Le ragazze del ’68, protagoniste di tante lotte sociali e del femminismo, sono invecchiate. Oggi che hanno settanta e più anni, riescono ancora a esprimere una voce collettiva, un “noi”? Loro che si sono inventate la vita affrontando da apripista tante problematiche, come vivono quell’età che molti tabù impediscono tuttora di chiamare con il suo nome, vecchiaia?
E’ questo il tema dell’ultimo, bel libro di Marina Piazza “La vita lunga delle donne”, edito da Solferino, che martedì 1° ottobre ha portato molte donne (almeno un’ottantina) ad affollare lo Spazio da Vivere della Casa delle Donne. Quasi tutte appartenevano alle diverse fasce di età che, a partire dai 65 anni, caratterizzano l’ultima parte della vita, in cui i demografi collocano più di 7 milioni di donne.
Ma c’erano anche donne più giovani. Come Claudia de Lillo, giornalista radiofonica e scrittrice, che ha interpellato Marina Piazza dal punto di vista di una “figlia”. “Leggere questo libro è stato un po’ come leggere la mia mamma” ha esordito, “ma anche leggere quello che sarà. E per una generazione come la nostra, che pensa fin troppo al futuro, avere una traccia è utile.
E’ un libro coraggioso perché dare parola alle fragilità è difficile, bisogna liberarsi anche da una sorta di pudore per affrontare un percorso che è pieno di incertezze”.
Già, l’incertezza. Segna tutti i passaggi da una fase all’altra della vita, ma nel percorso verso la vecchiaia, diverso in ciascuna nei modi e nei tempi, è una costante, quasi sempre accompagnata all’inizio da uno stupore un po’ attonito. Una perdita, un piccolo incidente, una malattia bastano per metterci in una condizione in cui non ci riconosciamo, a cui non siamo preparate.

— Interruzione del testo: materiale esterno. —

(* ===== verification/DoRead.v ===== *)
(** * DoRead: receiving a request and answering it (client_conn/do_read.c)

    The growing input buffer, the loop that drains the socket, and the handler
    that parses a complete request, resolves its path, stages the response and
    logs it. *)

From S2P Require Import Prelude CLib Types OS Flags Logging ParseRequest ResolvePath Response.
From S2P Require Import Messages Connections.

(** ** The input buffer *)

(** The size of the scratch buffer of one recv, and of the first input block. *)
Definition TEMP_BUFFER : nat := Z.to_nat 2048.
Definition FIRST_CAPACITY : nat := Z.to_nat 1024.
Lemma TEMP_BUFFER_pos : 0 < TEMP_BUFFER.
Proof. unfold TEMP_BUFFER. lia. Qed.
Lemma FIRST_CAPACITY_val : Z.of_nat FIRST_CAPACITY = 1024%Z.
Proof. reflexivity. Qed.
#[global] Opaque TEMP_BUFFER FIRST_CAPACITY.

(** The loop that doubles the capacity. A [size_t] doubles at most 64 times. *)
Definition DOUBLINGS : nat := 64.
Fixpoint grow_capacity (fuel new_cap need : nat) : option nat :=
  match fuel with
  | 0 => None
  | S fuel' => if decide (new_cap < need) then grow_capacity fuel' (new_cap * 2) need
               else Some new_cap
  end.

(** memcpy to the end of the input. *)
Definition copy_in (c : Client) (data : bytes) : M Client :=
  match in_buf c with
  | Some b =>
      mret (set_in c (Some (Block (b_id b) (take (input_length c) (b_data b) ++ data)))
              (input_length c + length data) (input_capacity c))
  | None => if decide (data = []) then mret c else crash
  end.

Definition append (c : Client) (data : bytes) : M Client :=
  let need := input_length c + length data in
  if decide (MAX_REQUEST_SIZE < need) then
    mret (set_state (set_resp c RESP_414) PROCESSING)
  else if decide (input_capacity c < need) then
    match grow_capacity DOUBLINGS
            (if decide (input_capacity c = 0) then FIRST_CAPACITY else input_capacity c * 2) need with
    | None => no_fuel
    | Some new_cap =>
        p ← realloc (b_id <$> in_buf c);
        match p with
        | None => mret (set_state c CLOSING)
        | Some b =>
            copy_in (set_in c (Some (Block b (from_option b_data [] (in_buf c))))
                       (input_length c) new_cap) data
        end
    end
  else copy_in c data.

(** ** Draining the socket *)

(** The loop: true when do_read returns from inside it. *)
Fixpoint recv_loop (fuel : nat) (c : Client) : M (bool * Client) :=
  match fuel with
  | 0 => no_fuel
  | S fuel' =>
      r ← recv (fd c) TEMP_BUFFER;
      match r with
      | RecvData [] => mret (true, set_state c CLOSING)
      | RecvData data =>
          c ← append c data;
          if decide (state c = READING) then recv_loop fuel' c else mret (true, c)
      | RecvErr e =>
          if would_block e then mret (false, c)
          else if decide (e = EINTR) then recv_loop fuel' c
          else mret (false, set_state c CLOSING)
      end
  end.

(** Fuel for the loop: each turn consumes a byte or a queued result. *)
Definition recv_size (r : recv_result) : nat :=
  match r with RecvData d => S (length d) | RecvErr _ => 1 end.
Definition recv_fuel (fd : Z) (w : World) : nat :=
  S (sum_list (recv_size <$> e_recv (w_env w) fd)).

(** ** Answering *)

(** The peer's address in the log entry. *)
Definition open_entry (g : Globals) (c : Client) : LogEntry :=
  if logging_on g then log_append log_zero (client_addr c ++ B " ") else log_zero.

(** The response code and the length, printed with %d although it is a size_t, and
    the write to the log. *)
Definition close_entry (g : Globals) (c : Client) (le : LogEntry) : M unit :=
  if logging_on g then
    do_logging g (log_append le
      (resp_val_to_status_string (resp_val c) ++ B " " ++ fmt_d (i32 (body_len c)) ++ [LF]))
  else mret ().

(** The condition of do_read and its two branches: the client and the resolved
    path. The builders' return values are not used. *)
Definition answer `{External} (g : Globals) (c : Client) (r : parsed) : M (Client * ResolvedPath) :=
  let req := p_out r in
  if decide (p_ret r = 0)%Z then
    v ← resolve_path g c req rp_zero;
    if decide (rv_ret v = 0)%Z then
      s ← build_okay_response g (rv_client v) (rv_rp v) req;
      mret (s.2, rv_rp v)
    else
      s ← build_error_response (rv_client v) req;
      mret (s.2, rv_rp v)
  else
    s ← build_error_response c req;
    mret (s.2, rp_zero).

(** do_read from the point where a whole request is in the buffer. *)
Definition respond `{External} (g : Globals) (c : Client) (buf : bytes) : M Client :=
  let le := open_entry g c in
  r ← parse_request g (Some buf) (header_len c) request_zero (resp_val c) le;
  a ← answer g (set_resp c (p_resp r)) r;
  let '(c, rp) := a in
  _ ← close_entry g c (p_le r);
  _ ← close_resolve_path_ptr rp;
  mret (set_state c SENDING_HEADER).

Definition read_client `{External} (g : Globals) (c : Client) (p : PollFd) : M (Client * PollFd) :=
  w ← get;
  d ← recv_loop (recv_fuel (fd c) w) c;
  let '(returned, c) := d in
  if (returned : bool) then mret (c, p)
  else
    match in_buf c with
    | None => mret (c, p)
    | Some b =>
        if decide (input_length c = 0) then mret (c, p)
        else
          match strnstr (b_data b) HEADER_END (input_length c) with
          | None => mret (c, p)
          | Some e =>
              c ← respond g (set_header_len c (e + 4)) (b_data b);
              mret (c, mkPollFd (pfd_fd p) POLLOUT (pfd_revents p))
          end
    end.

(** do_read works in place on the entry [i] of the two arrays. *)
Definition do_read `{External} (g : Globals) (i : nat) (t : Table) : M Table :=
  match clients t !! i, pfds t !! i with
  | Some c, Some p =>
      r ← read_client g c p;
      mret (set_pfd i r.2 (set_client i r.1 t))
  | _, _ => crash
  end.

(** * Lemmas *)

(** ** The input buffer *)

(** The capacities the doubling reaches below the limit. *)
Definition valid_capacity (n : nat) : Prop :=
  (Z.of_nat n = 1024 ∨ Z.of_nat n = 2048 ∨ Z.of_nat n = 4096 ∨ Z.of_nat n = 8192)%Z.

Definition input_data (c : Client) : bytes := from_option b_data [] (in_buf c).

(** The buffer holds the bytes received, within its capacity. *)
Definition input_ok (c : Client) : Prop :=
  length (input_data c) = input_length c ∧ input_length c ≤ input_capacity c
  ∧ (input_capacity c = 0 ∧ in_buf c = None ∨ valid_capacity (input_capacity c) ∧ is_Some (in_buf c)).

(** A client waiting for its request. *)
Record reading (c : Client) : Prop := {
  rd_state : state c = READING;
  rd_out : out_buf c = None;
  rd_sent : output_sent c = 0;
  rd_file : file_ptr c = None;
  rd_input : input_ok c;
  rd_addr : length (client_addr c) < INET6_ADDRSTRLEN
}.

Lemma grow_capacity_spec fuel cap need :
  4 ≤ fuel → valid_capacity cap → need ≤ MAX_REQUEST_SIZE →
  ∃ cap', grow_capacity fuel cap need = Some cap' ∧ valid_capacity cap' ∧ need ≤ cap'.
Proof.
  intros Hf Hc Hn. unfold valid_capacity in *.
  do 4 (destruct fuel as [|fuel]; [lia|]). cbn [grow_capacity].
  do 4 (case_decide; [|eexists; split; [reflexivity|size_lia]]). exfalso. size_lia.
Qed.

(** The client with [data] added to its input, in a block of some identity and
    capacity. *)
Definition received (c c' : Client) (data : bytes) : Prop :=
  ∃ b cap, c' = set_in c b (input_length c + length data) cap
    ∧ input_data c' = input_data c ++ data ∧ input_ok c'.

Lemma copy_in_run c data b w :
  in_buf c = Some b → length (b_data b) = input_length c →
  input_length c + length data ≤ input_capacity c → valid_capacity (input_capacity c) →
  ∃ c', copy_in c data w = (Ret c', w)
    ∧ c' = set_in c (Some (Block (b_id b) (b_data b ++ data)))
             (input_length c + length data) (input_capacity c)
    ∧ input_data c' = input_data c ++ data ∧ input_ok c'.
Proof.
  intros Hb Hl Hlen Hv. unfold copy_in. rewrite Hb. rewrite take_ge by lia.
  eexists. split; [reflexivity|]. split; [done|]. unfold input_ok, input_data. simpl.
  rewrite Hb. simpl. rewrite length_app. split_and!; [done|lia|done|].
  right. split; [done|]. by eexists.
Qed.

(** The outcomes of append: the bytes are added, or they do not fit the limit, or
    there is no memory. *)
Inductive append_result (c : Client) (data : bytes) (w : World) : Client → World → Prop :=
| append_added c' w' :
    input_length c + length data ≤ MAX_REQUEST_SIZE →
    received c c' data → hands w c w' c' → env_step w w' → w_trace w' = w_trace w →
    w_files w' = w_files w →
    append_result c data w c' w'
| append_too_long :
    MAX_REQUEST_SIZE < input_length c + length data →
    append_result c data w (set_state (set_resp c RESP_414) PROCESSING) w
| append_no_memory :
    ¬ plenty w → append_result c data w (set_state c CLOSING) (w_alloc_next w).

(** The world after a successful realloc of the input buffer. *)
Definition w_regrown (c : Client) (w : World) : World :=
  w_new_block (match b_id <$> in_buf c with
               | Some b => w_drop_block b (w_alloc_next w)
               | None => w_alloc_next w
               end).

Lemma regrown_hands c c' w :
  world_ok w → owns w c → out_buf c = None → owned c' = [w_next w] →
  hands w c (w_regrown c w) c'.
Proof.
  intros Hw Hown Ho Hown'. unfold w_regrown.
  split; [destruct (in_buf c); simpl; auto with server|]. unfold owns. rewrite Hown'. split_and!.
  - apply NoDup_singleton.
  - rewrite Forall_singleton. destruct (in_buf c); apply elem_of_union_l; by apply elem_of_singleton.
  - intros b ->%list_elem_of_singleton. by right.
  - intros b Hlt Hin Hno. unfold owned in Hno. rewrite Ho, app_nil_r in Hno.
    apply elem_of_union_r. destruct (in_buf c) as [b0|]; [|done].
    apply elem_of_difference. split; [done|]. rewrite elem_of_singleton.
    intros ->. apply Hno, list_elem_of_here.
  - destruct (in_buf c); simpl; lia.
Qed.

Lemma regrown_same c w :
  env_step w (w_regrown c w) ∧ w_trace (w_regrown c w) = w_trace w
  ∧ w_files (w_regrown c w) = w_files w.
Proof.
  unfold w_regrown. destruct (alloc_next_env w) as [k Hk].
  by destruct (in_buf c); (split; [exists k|]).
Qed.

Lemma append_run c data w :
  input_ok c → out_buf c = None → world_ok w → owns w c → data ≠ [] →
  ∃ c' w', append c data w = (Ret c', w') ∧ append_result c data w c' w'.
Proof.
  intros Hi Ho Hw Hown Hne. pose proof Hi as (Hl & Hcap & Hb). unfold append.
  case_decide as Hmax; [do 2 eexists; split; [reflexivity|by constructor]|].
  case_decide as Hfull.
  - destruct (grow_capacity_spec DOUBLINGS
      (if decide (input_capacity c = 0) then FIRST_CAPACITY else input_capacity c * 2)
      (input_length c + length data)) as (cap & Hg & Hv & Hn); [unfold DOUBLINGS; lia| |lia|].
    { unfold valid_capacity in *. pose proof FIRST_CAPACITY_val. case_decide; [lia|].
      destruct Hb as [[? _]|[Hb _]]; [done|]. size_lia. }
    rewrite Hg. unfold realloc. run. fold (w_regrown c w). destruct (alloc_ok w) eqn:Ha.
    2:{ do 2 eexists. split; [reflexivity|]. apply append_no_memory.
        intros Hp%plenty_alloc_ok. congruence. }
    set (c1 := set_in c (Some (Block (w_next w) (from_option b_data [] (in_buf c))))
                 (input_length c) cap).
    destruct (copy_in_run c1 data (Block (w_next w) (input_data c)) (w_regrown c w))
      as (c2 & E & Hc2 & Hd & Hok); [done|exact Hl|exact Hn|exact Hv|].
    exists c2, (w_regrown c w). split; [exact E|].
    apply append_added; [lia| | |apply regrown_same..].
    + exists (in_buf c2), cap. split; [by rewrite Hc2|]. by split.
    + apply regrown_hands; try done. rewrite Hc2. unfold owned. simpl. by rewrite Ho.
  - destruct Hb as [[Hz _]|[Hv [b Hb]]].
    { destruct data; [done|]. simpl in *. lia. }
    destruct (copy_in_run c data b w) as (c' & E & Hc' & Hd & Hok); [done| |lia|done|].
    { unfold input_data in Hl. by rewrite Hb in Hl. }
    exists c', w. split; [exact E|]. apply append_added; [lia| | |by apply same_env|done|done].
    + exists (in_buf c'), (input_capacity c). split; [by rewrite Hc'|]. by split.
    + apply hands_same; [auto with server|done..|]. rewrite Hc'. unfold owned. simpl.
      by rewrite Hb.
Qed.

“Dalla postura che assumi quando senti di entrare nella vecchiaia dipende il modo in cui vivrai le fasi successive. E questa postura, che è una sorta di visto, un’accettazione, devi dartela tu” ha detto Marina Piazza. Finché si riesce a passare dal “mi è successo” al “succede”, riconoscendosi nel grande fiume della vita.
C’è uno specifico femminile nel vivere la vecchiaia? Si tratta anzitutto di superare uno stereotipo. “Il maschio può invecchiare diventando più potente, più saggio, più forte. La donna no, viene vissuta come chi rimpiange la bellezza perduta” risponde Piazza. “Oppure secondo un nuovo e più insidioso stereotipo: se non ti curi, non vai in palestra, non ti ritocchi, è colpa tua se invecchi”.
“Non è anche un sollievo sottrarsi all’ossessione del corpo?” chiede de Lillo. “E uscire da quel delirio di indispensabilità che accompagna le nostre vite di donne adulte, onnipresenti nella coppia e per i figli, instancabili sul lavoro?”.
La risposta sta in quelli che Piazza individua come i non molti ma reali guadagni dell’età: legittimarsi per quello che si è, sottrarsi al giudizio maschile, accettare di perdere un po’ di autorevolezza in casa, trovare un proprio centro, non smarrire intelligenza, ironia, curiosità. Vivere pienamente un tempo circolare, che ci ricongiunge all’infanzia. Trasformare i rimpianti in ricordi. E imparare a chiedere.
Anche alla politica. “Perché non ci sono le panchine? Perché ci sono i parcheggi per i disabili e non per gli anziani?” ha chiesto per esempio Laura Lepetit. “Ci sono persino gli spazi per i cani nelle nostre città. E per noi?”
Da lei, fondatrice della storica casa editrice La Tartaruga, non poteva mancare un accenno alla copertina del libro di Marina Piazza con il suo elogio a quell’immagine che va piano, ma non si ferma, è saggia, solida, resistente e porta sempre con sé il suo guscio, la sua casa. “E’ un libro che va letto da giovani, perché prepara a vedere la vita e ad affrontarne i passaggi per quello che sono e non per quello che spesso ci viene raccontato. Un esempio? Il sesso, tutti dicono che va bene sempre e per sempre. Le donne a cui Marina dà voce ci dicono che anche questo vissuto si trasforma con l’età. Come tutti gli altri”.